Tornare in campo subito per cancellare la prima (e sinora unica) macchia della stagione, con questo spirito si è rituffata in campionato la Sir Safety Susa Perugia. In trasferta i block-devils hanno raccolto la ventunesima affermazione di superlega maschile, mettendo alla frusta gli avversari in tre set. Non è stata una passeggiata contro la Gioiella Prisma Taranto che davanti ai propri tifosi ha dato dimostrazione di potersi esaltare. Alla fine, la differenza di valori tecnici, ancorché fisici, è emersa con tutta la sua prepotenza, confermando pienamente la scala gerarchica esistente in classifica. Anche stavolta lo staff tecnico bianconero ha scelto di cambiare modulo di partenza, dando fiducia a Herrera, Plotnytskyi e Solé. Degna di nota anche la prestazione del centrale Flavio Resende Gualberto, ben sfruttato ed autore di un efficace attacco. In avvio è Herrera a farsi notare cercando di provare la fuga (4-7). Un buon momento di Antonov consente di annullare il gap ma successivamente aziona il turbo Resende Gualberto che provoca la spaccatura (14-20).

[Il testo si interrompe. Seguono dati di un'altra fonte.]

(* ===== verification/Reports.v ===== *)
(** * The profiler with any writer behind it

    [MemHawk] was verified with a writer that records its snapshots.  Here the writer is any
    that meets [WriterSpec]: the handlers do not look at it, and an iteration of the worker
    with it and with the recorder run in step, so that the profiler with this writer meets the
    contract of the allocation functions, and its writer was given exactly the snapshots that
    the recorder would hold. *)

From Stdlib Require Import ZArith Lia.
From stdpp Require Import base numbers list gmap.
From S2P Require Import Prelude Algo AllocInfo Stacktrace LruCache IStacktraceTracker StacktraceTracker StaticTracker ThreadTracker MemHawk HawkMalloc HawkHeap Profiling Snapshots WriterContract.

(** ** Another writer in the same place *)

Section swap.
Context {I W W' : Type} `{!SequencedHash I CompressedStacktrace Z}.
Context (avx : bool) (xxh : list Z → Z).
Implicit Types (s : MemHawk I W) (th : nat) (ws : option (WorkerStorage W')).

Definition swap ws s : MemHawk I W' :=
  mkMemHawk (m_cfg s) (m_modulesCacheInvalidated s) ws (m_thTrackers s) (m_finishedTrackers s)
    (m_exitingThreadsTracker s) (m_btTracker s) (m_maxPostponedSize s) (m_postponed s) (m_innerTracker s)
    (m_innerBtTracker s) (tls s).

Lemma swap_register ws s th : RegisterThread (swap ws s) th = (s ← RegisterThread s th; Ret (swap ws s)).
Proof.
  unfold RegisterThread. change (tls_of (swap ws s) th) with (tls_of s th). cbn [swap m_finishedTrackers m_thTrackers].
  destruct (gtl_tracker (tls_of s th)); [|done..]. destruct (last (m_finishedTrackers s)); [|done].
  by destruct (rd (m_thTrackers s) _).
Qed.
Lemma cleanup_nft_rules_eq (w : World) :
  cleanup_nft_rules w =
  if tool_present w "nft" && negb (faulty w "nft" ["list"; "table"; "inet"; NFT_TABLE_NAME]%string)
     && nft_table w then
    if faulty w "nft" ["delete"; "table"; "inet"; NFT_TABLE_NAME]%string
    then (Err ["命令执行失败"%string], w) else (Ok tt, with_nft_table w false)
  else (Ok tt, w).
Proof.
  unfold cleanup_nft_rules, bind at 1. rewrite command_exists_eq.
  destruct (tool_present w "nft") eqn:Ep; [|reflexivity].
  assert (Hi : installed w "nft" = true) by (unfold tool_present in Ep; destruct (installed w "nft"); easy).
  cbn [negb]. unfold bind. rewrite nft_rules_active_eq, Ep. cbn [andb].
  destruct (negb (faulty w "nft" _) && nft_table w) eqn:Ea; [|reflexivity].
  apply andb_true_iff in Ea as [Ef Et].
  unfold run_cmd, exec. rewrite Hi. cbn [negb].
  destruct (faulty w "nft" ["delete"; "table"; "inet"; NFT_TABLE_NAME]%string); [reflexivity|].
  cbn. rewrite Et. reflexivity.
Qed.

(* ================================================================= *)
(** ** Running a cleanup twice *)

(** C8 (counterexample): nine copies of the PREROUTING jump in the
    [iptables] nat table. The first iptables cleanup succeeds but removes
    only eight of them, so the chain cannot be deleted; the second
    cleanup removes the last copy and the chain: it is not a no-op. *)
Lemma cleanup_iptables_second_run_not_noop :
  let w := with_ipt (world0 ["iptables"%string]) "iptables" (Build_IptState (Some []) 9 0 0) in
  let w1 := snd (cleanup_dataplane_rules Iptables w) in
  fst (cleanup_dataplane_rules Iptables w) = Ok tt /\
  ipt4 w1 = Build_IptState (Some []) 1 0 0 /\
  fst (cleanup_dataplane_rules Iptables w1) = Ok tt /\
  ipt4 (snd (cleanup_dataplane_rules Iptables w1)) = Build_IptState None 0 0 0.
Proof. vm_compute. repeat split. Qed.
(** X12. The summary of [create_google_audio] lists each speaker of the parsed turns once, with its number of turns, which is positive; the counts add up to the number of turns, and the speaker guide finds an entry for every listed speaker. *)
Theorem create_google_audio_summary (script : string) :
  let turns := parse_google_script script in
  let items := sort_items (speaker_counts turns) in
  (forall k n, In (k, n) items <-> n = speaker_count k turns /\ 0 < n)
  /\ NoDup (map fst items)
  /\ list_sum (map snd items) = length turns
  /\ exists guide, speaker_guide (map fst items) = Some guide.
Proof.
  intros turns items.
  destruct (counts_inv_speaker_counts turns) as (Hnd & Has & Hsum).
  pose proof (sort_items_perm (speaker_counts turns)) as Hp. fold items in Hp.
  assert (Hnd' : NoDup (map fst items)).
  { eapply Permutation_NoDup; [|exact Hnd]. symmetry. now apply Permutation_map. }
  assert (Hin : forall k n, In (k, n) items <-> n = speaker_count k turns /\ 0 < n).
  { intros k n. split.
    - intros H. apply (Permutation_in _ Hp) in H.
      pose proof (assoc_nodup_In k n _ Hnd H) as Ha. rewrite Has in Ha.
      destruct (speaker_count k turns =? 0) eqn:E; [discriminate|].
      apply Nat.eqb_neq in E. injection Ha as <-. split; [reflexivity | lia].
    - intros [-> Hpos]. apply (Permutation_in _ (Permutation_sym Hp)).
      apply (assoc_In k). rewrite Has.
      replace (speaker_count k turns =? 0) with false by (symmetry; apply Nat.eqb_neq; lia).
      reflexivity. }
  split; [exact Hin|]. split; [exact Hnd'|]. split.
  - rewrite (list_sum_perm _ _ (Permutation_map snd Hp)). exact Hsum.
  - apply speaker_guide_some. apply Forall_forall. intros k Hk.
    apply in_map_iff in Hk as ([k' n] & <- & Hkn). apply Hin in Hkn as [-> Hpos].
    destruct (speaker_count_pos k' turns Hpos) as (t & Ht & <-).
    pose proof (parse_wf script) as Hw. rewrite Forall_forall in Hw.
    now destruct (Hw t Ht).
Qed.

Lemma dot_plus_end_group_nonl (r g : string) :
  dot_plus_end r = Some g -> has_char nl g = false.
Proof.
  revert g. induction r as [|c r IH]; intros g H; [discriminate|].
  destruct r as [|c' r'].
  - simpl in H. destruct (Ascii.eqb c nl) eqn:Ec; [discriminate|].
    injection H as <-. simpl. now rewrite Ec.
  - change (dot_plus_end (String c (String c' r'))) with
      (if Ascii.eqb c nl then None
       else match dot_plus_end (String c' r') with
            | Some g => Some (String c g)
            | None => if String.eqb (String c' r') NL then Some (String c EmptyString) else None
            end) in H.
    destruct (Ascii.eqb c nl) eqn:Ec; [discriminate|].
    destruct (dot_plus_end (String c' r')) as [g'|] eqn:Ed.
    + injection H as <-. simpl. rewrite Ec. now apply IH.
    + destruct (String.eqb (String c' r') NL); [|discriminate].
      injection H as <-. simpl. now rewrite Ec.
Qed.

Lemma ws_then_dot_plus_end_group_nonl (r g : string) :
  ws_then_dot_plus_end r = Some g -> has_char nl g = false.
Proof.
  revert g. induction r as [|c r IH]; intros g H; [discriminate|].
  change (ws_then_dot_plus_end (String c r)) with
    (if is_space c then
       match ws_then_dot_plus_end r with
       | Some g => Some g
       | None => dot_plus_end (String c r)
       end
     else dot_plus_end (String c r)) in H.
  destruct (is_space c); [destruct (ws_then_dot_plus_end r) eqn:Ew|].
  - injection H as <-. now apply IH.
  - now apply dot_plus_end_group_nonl in H.
  - now apply dot_plus_end_group_nonl in H.
Qed.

Lawani tenta il tutto per tutto e rosicchia qualche punto ma non può impedire l’uno a zero. Si ricomincia a giocare e le rivali avanzano a braccetto (8-8). Dai nove metri gli ospiti colpiscono duro e prima Herrera, poi Semeniuk, si scatenano a rete accumulando un buon margine (13-19). Finale sul velluto e due a zero servito. Il terzo parziale è marchiato inizialmente da Semeniuk (4-8). La gestione di Giannelli è ottima e Perugia non perde la concentrazione aumentando il ritmo (16-21). A far scorrere i titoli di coda è Herrera che chiude la gara e manda tutti negli spogliatoi.

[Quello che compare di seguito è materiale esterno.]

Lemma quot_sign_magnitude (na nb : bool) A B :
  0 ≤ A → 0 < B →
  Z.quot (if na then - A else A) (if nb then - B else B) =
  if negb (Bool.eqb na nb) then - (A / B) else A / B.
Proof.
  intros HA HB. destruct na, nb; simpl;
    rewrite ?Z.quot_opp_opp, ?Z.quot_opp_l, ?Z.quot_opp_r by lia;
    rewrite Z.quot_div_nonneg by lia; done.
Qed.

Lemma quot_magnitude_le a b : b ≠ 0 → Z.abs (Z.quot a b * b) ≤ Z.abs a.
Proof.
  intros Hb. rewrite Z.abs_mul, <- Z.quot_abs by done.
  rewrite Z.quot_div_nonneg by lia.
  pose proof (Z.mul_div_le (Z.abs a) (Z.abs b) ltac:(lia)). lia.
Qed.

(** [operator/=] with a non-zero divisor computes the quotient truncated
    toward zero. *)
Lemma div_assign_spec fuel a b :
  valid a → valid b → value b ≠ 0 →
  (length (m_digits b) + 32 ≤ fuel)%nat →
  returns (div_assign fuel a b) (Z.quot (value a) (value b)).
Proof.
  intros Ha Hb Hbne Hfuel.
  pose proof CELL_BASE_bound as HB.
  pose proof (valid_wf _ Ha) as Wa. pose proof (valid_wf _ Hb) as Wb.
  pose proof (limbs_value_nonneg _ (wf_limbs_ok _ Wa)) as NA.
  pose proof (limbs_value_nonneg _ (wf_limbs_ok _ Wb)) as NB.
  set (A := limbs_value (m_digits a)) in *.
  set (B := limbs_value (m_digits b)) in *.
  assert (0 < B) as HBpos.
  { rewrite (value_unfold b) in Hbne. fold B in Hbne. destruct (m_negative b); lia. }
  assert (Z.quot (value a) (value b) =
          if negb (Bool.eqb (m_negative a) (m_negative b)) then - (A / B) else A / B)
    as Hquot by (rewrite !value_unfold; by apply quot_sign_magnitude).
  rewrite Hquot. clear Hquot.
  set (rn := negb (Bool.eqb (m_negative a) (m_negative b))).
  unfold div_assign. fold rn.
  rewrite operator_eq_spec, operator_lt_spec, !value_abs by (by apply valid_abs).
  fold A B.
  destruct (decide (A = B)) as [Heq|Hne].
  { rewrite bool_decide_eq_true_2 by done.
    apply (returns_intro _ (mkBigInteger [1] rn)); [done| |].
    - apply wf_valid_nonzero; [done|]. simpl. lia.
    - rewrite value_unfold. simpl. rewrite Heq, Z.div_same by lia.
      destruct rn; lia. }
  rewrite bool_decide_eq_false_2 by done.
  destruct (Z.ltb_spec A B) as [Hlt|Hge].
  { rewrite BigInteger_of_int_small by lia.
    apply (returns_intro _ (mkBigInteger [0] false)); [done..|].
    rewrite value_small, Z.div_small by lia. by destruct rn. }
  assert (length (m_digits b) ≤ length (m_digits a))%nat as Hlen.
  { destruct (Nat.le_gt_cases (length (m_digits b)) (length (m_digits a))) as [|Hgt]; [done|].
    apply wf_inv in Wa as [Oa Na]. apply wf_inv in Wb as [Ob Nb].
    pose proof (limbs_value_length_lt (m_digits a) (m_digits b) Oa Ob Na Nb ltac:(lia)).
    unfold A, B in *. lia. }
  set (n := (length (m_digits (abs a)) - length (m_digits (abs b)) + 1)%nat).
  destruct (resize_default_zero n ltac:(lia)) as (Hok0 & Hv0 & Hz0 & Hl0).
  destruct (div_loop_spec fuel (abs a) (abs b)) with
    (k := length (m_digits (abs a))) (cur := BigInteger_default)
    (result := mkBigInteger (resize n 0 (m_digits BigInteger_default)) rn)
    as (r & rem & Hr & Hokr & Hsr & Hlr & Hvr & Hrem); simpl; try done.
  - by apply wf_limbs_ok.
  - by apply valid_abs.
  - simpl in Hl0. rewrite Hl0. unfold n. simpl. lia.
  - rewrite drop_all. simpl in Hz0.
    rewrite (limbs_value_all_zero (drop _ _)) by (by apply Forall_drop).
    rewrite !value_unfold. simpl. lia.
  - simpl in Hr. rewrite Hr. simpl.
    rewrite value_abs in Hvr, Hrem. fold A B in Hvr, Hrem. simpl in Hvr.
    destruct (remove_leading_zeroes_spec r) as (Hv & Hval & Hmag & _ & Hs); try done.
    { intros E. rewrite E in Hlr. simpl in Hlr, Hl0. rewrite Hl0 in Hlr.
      unfold n in Hlr. lia. }
    apply (returns_intro _ _ _ eq_refl Hv).
    rewrite Hval, value_unfold, Hsr. simpl.
    assert (limbs_value (m_digits r) = A / B) as ->; [|done].
    apply (Z.div_unique_pos A B _ rem); lia.
Qed.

GIOIELLA PRISMA TARANTO – SIR SAFETY SUSA PERUGIA = 0-3
(22-25, 19-25, 19-25)
TARANTO: Lawani 14, Antonov 12, Larizza 6, Andreopoulos 5, Alletti 4, Falaschi, Rizzo (L), Gargiulo 2, Cottarelli 1, Ekstrand. N.E. – Stefani, Pierri, Lucconi. All. Vincenzo Di Pinto e Cristiano Camardese.

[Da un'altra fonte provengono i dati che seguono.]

(** * gosnpp: the SNPP paging client of [snpp.go]

    A shallow embedding of the package [snpp] (functions [read], [write] and
    [SendPage]) together with the part of its environment the functions talk
    to: the Go run time (bounds-checked indexing, panics, [defer]), a
    [net.Conn] whose behaviour is given by a script, and [bufio.Writer].

    Time is a counter of nanoseconds held in the connection state; it moves
    only inside the blocking calls [Read] and [Write]. *)

From Stdlib Require Import ZArith List String Ascii Bool Lia DecimalString.
From Stdlib.Strings Require Import Byte.
Import ListNotations.

Local Open Scope string_scope.
Local Open Scope Z_scope.

(* ================================================================= *)
(** ** Go run time *)

Module runtime.

(** The run-time error raised by an index expression out of range. *)
Inductive Error : Type :=
| index_out_of_range (i : Z) (len : Z).

(** A Go function either returns or panics. *)
Inductive outcome (A : Type) : Type :=
| Return (a : A)
| Panic (e : Error).

Arguments Return {A} a.
Arguments Panic {A} e.

Definition returned {A} (o : outcome A) : bool :=
  match o with Return _ => true | Panic _ => false end.

End runtime.
Export runtime.

(* ================================================================= *)
(** ** Error values

    Values of Go's [error] interface that can reach [SendPage].  The five
    package-level variables of [snpp.go] are created by its own [errors.New]
    calls.  Every other error value comes out of the connection ([io.EOF], a
    deadline that passed, any other failure of the transport); the packages
    that build those cannot mention the variables of package [snpp]. *)

Inductive net_error : Type :=
| io_EOF
| ErrDeadlineExceeded                (* Timeout() is true *)
| OpError (desc : string).           (* reset, broken pipe, refused, ... *)

Definition net_error_eqb (a b : net_error) : bool :=
  match a, b with
  | io_EOF, io_EOF => true
  | ErrDeadlineExceeded, ErrDeadlineExceeded => true
  | OpError s, OpError t => String.eqb s t
  | _, _ => false
  end.
(** C5. When [EnsureSlot] on a reachable controller changes the
    growth-cycle count of a batch, the owner of every slot that was
    active in the batch is in what the next
    [GetAndClearClustersNeedingReupload] returns, whatever calls other
    than a drain come in between. *)
Theorem C5_grown_batch_owners_marked
  (sortSlice : (nat -> nat -> bool) -> list nat -> list nat)
  (mc mc1 mc2 : MemoryController) (cid : ClusterID)
  (vertices : list float32) (st : status) (k : nat) (b b1 : Batch)
  (i : nat) (s : Slot) :
  reachable sortSlice mc -> validSlice vertices ->
  EnsureSlot mc cid vertices = Some (st, mc1) ->
  heap mc !! k = Some b -> heap mc1 !! k = Some b1 ->
  growthCycles b1 <> growthCycles b ->
  undrained sortSlice mc1 mc2 ->
  slots b !! i = Some s -> active s = true ->
  clusterID s ∈ (GetAndClearClustersNeedingReupload mc2).1.
Proof.
  intros Hr Hvalid Hrun Hb Hb1 Hgrown Hund Hs Ha.
  pose proof (reachable_inv _ _ Hr) as I.
  apply GetAndClear_elem.
  assert (Hr1 : reachable sortSlice mc1) by (by eapply reachable_EnsureSlot).
  apply (undrained_keeps_marks sortSlice mc1 mc2 Hr1 Hund).
  destruct (EnsureSlot_cases mc cid vertices I Hvalid)
    as [(e & Hrun' & _) | (mc' & Hrun' & _ & _ & _ & Hmark)].
  - assert (mc1 = mc) by congruence. subst mc1. congruence.
  - assert (mc' = mc1) by congruence. subst mc'. by eapply Hmark.
Qed.

Lemma filledBatch_valid : Forall validCall filledBatch.
Proof.
  unfold filledBatch. apply Forall_fmap, Forall_forall. intros n _. simpl.
  apply validSlice_replicate. unfold int_max. lia.
Qed.

Lemma C5_grown_batch_owners_marked_witness :
  exists mc mc1 b s,
    run NewMemoryController filledBatch = Some mc /\
    EnsureSlot mc 256 payload1 = Some (ok, mc1) /\
    heap mc !! 0%nat = Some b /\ slots b !! 0%nat = Some s /\
    active s = true /\
    clusterID s ∈ (GetAndClearClustersNeedingReupload mc1).1.
Proof.
  assert (H : (fun mc =>
      ((fun b => (growthCycles b, (fun s => active s) <$> slots b !! 0%nat))
         <$> heap mc !! 0%nat,
       (fun r => (r.1, growthCycles <$> heap r.2 !! 0%nat))
         <$> EnsureSlot mc 256 payload1))
    <$> run NewMemoryController filledBatch
    = Some (Some (0, Some true), Some (ok, Some 1)))
    by (vm_compute; reflexivity).
  destruct (run NewMemoryController filledBatch) as [mc|] eqn:Hrun;
    [|discriminate H].
  simpl in H. injection H as Hb Hens.
  destruct (heap mc !! 0%nat) as [b|] eqn:Hhb; [|discriminate Hb].
  simpl in Hb. injection Hb as Hg Hs.
  destruct (slots b !! 0%nat) as [s|] eqn:Hhs; [|discriminate Hs].
  simpl in Hs. injection Hs as Ha.
  destruct (EnsureSlot mc 256 payload1) as [[st mc1]|] eqn:Hcall;
    [|discriminate Hens].
  simpl in Hens. injection Hens as -> Hb1.
  destruct (heap mc1 !! 0%nat) as [b1|] eqn:Hhb1; [|discriminate Hb1].
  simpl in Hb1. injection Hb1 as Hg1.
  exists mc, mc1, b, s. split; [done|]. split; [done|]. split; [done|].
  split; [done|]. split; [done|].
  apply (C5_grown_batch_owners_marked insertionSort mc mc1 mc1 256 payload1 ok
           0%nat b b1 0%nat s).
  - eapply run_reachable; [apply reachable_new|apply filledBatch_valid|done].
  - apply validSlice_replicate. unfold int_max. lia.
  - done.
  - done.
  - done.
  - rewrite Hg, Hg1. done.
  - apply undrained_refl.
  - done.
  - done.
Defined.

(** ** Calling [EnsureSlot] twice *)

Lemma put_batch_same mc k b :
  heap mc !! k = Some b -> put_batch mc k b = mc.
Proof.
  intros Hb. unfold put_batch, set_heap. rewrite insert_id by done.
  by destruct mc.
Qed.

Lemma set_slots_same b i s :
  slots b !! i = Some s ->
  set_slots b
    (<[i := mkSlot (active s) (clusterID s) (vertexCount s) (vertexOffset s)]>
       (slots b)) = b.
Proof.
  intros Hs. unfold set_slots.
  replace (mkSlot (active s) (clusterID s) (vertexCount s) (vertexOffset s))
    with s by (by destruct s).
  rewrite list_insert_id by done. by destruct b.
Qed.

PERUGIA: Herrera 16, Plotnytskyi 13, Resende Gualberto 10, Semeniuk 10, Solé 5, Giannelli 2, Colaci (L1), Cardenas 1. N.E. – Rychlicki, Russo, Ropret, Leòn, Mengozzi, Piccinelli (L2). All. Andrea Anastasi ed Antonio Valentini.
Arbitri: Umberto Zanussi (TV) e Antonella Verrascina (RM).
PRISMA (b.s. 18, v. 2, muri 2, errori 10).
SIR (b.s. 14, v. 9, muri 5, errori 4).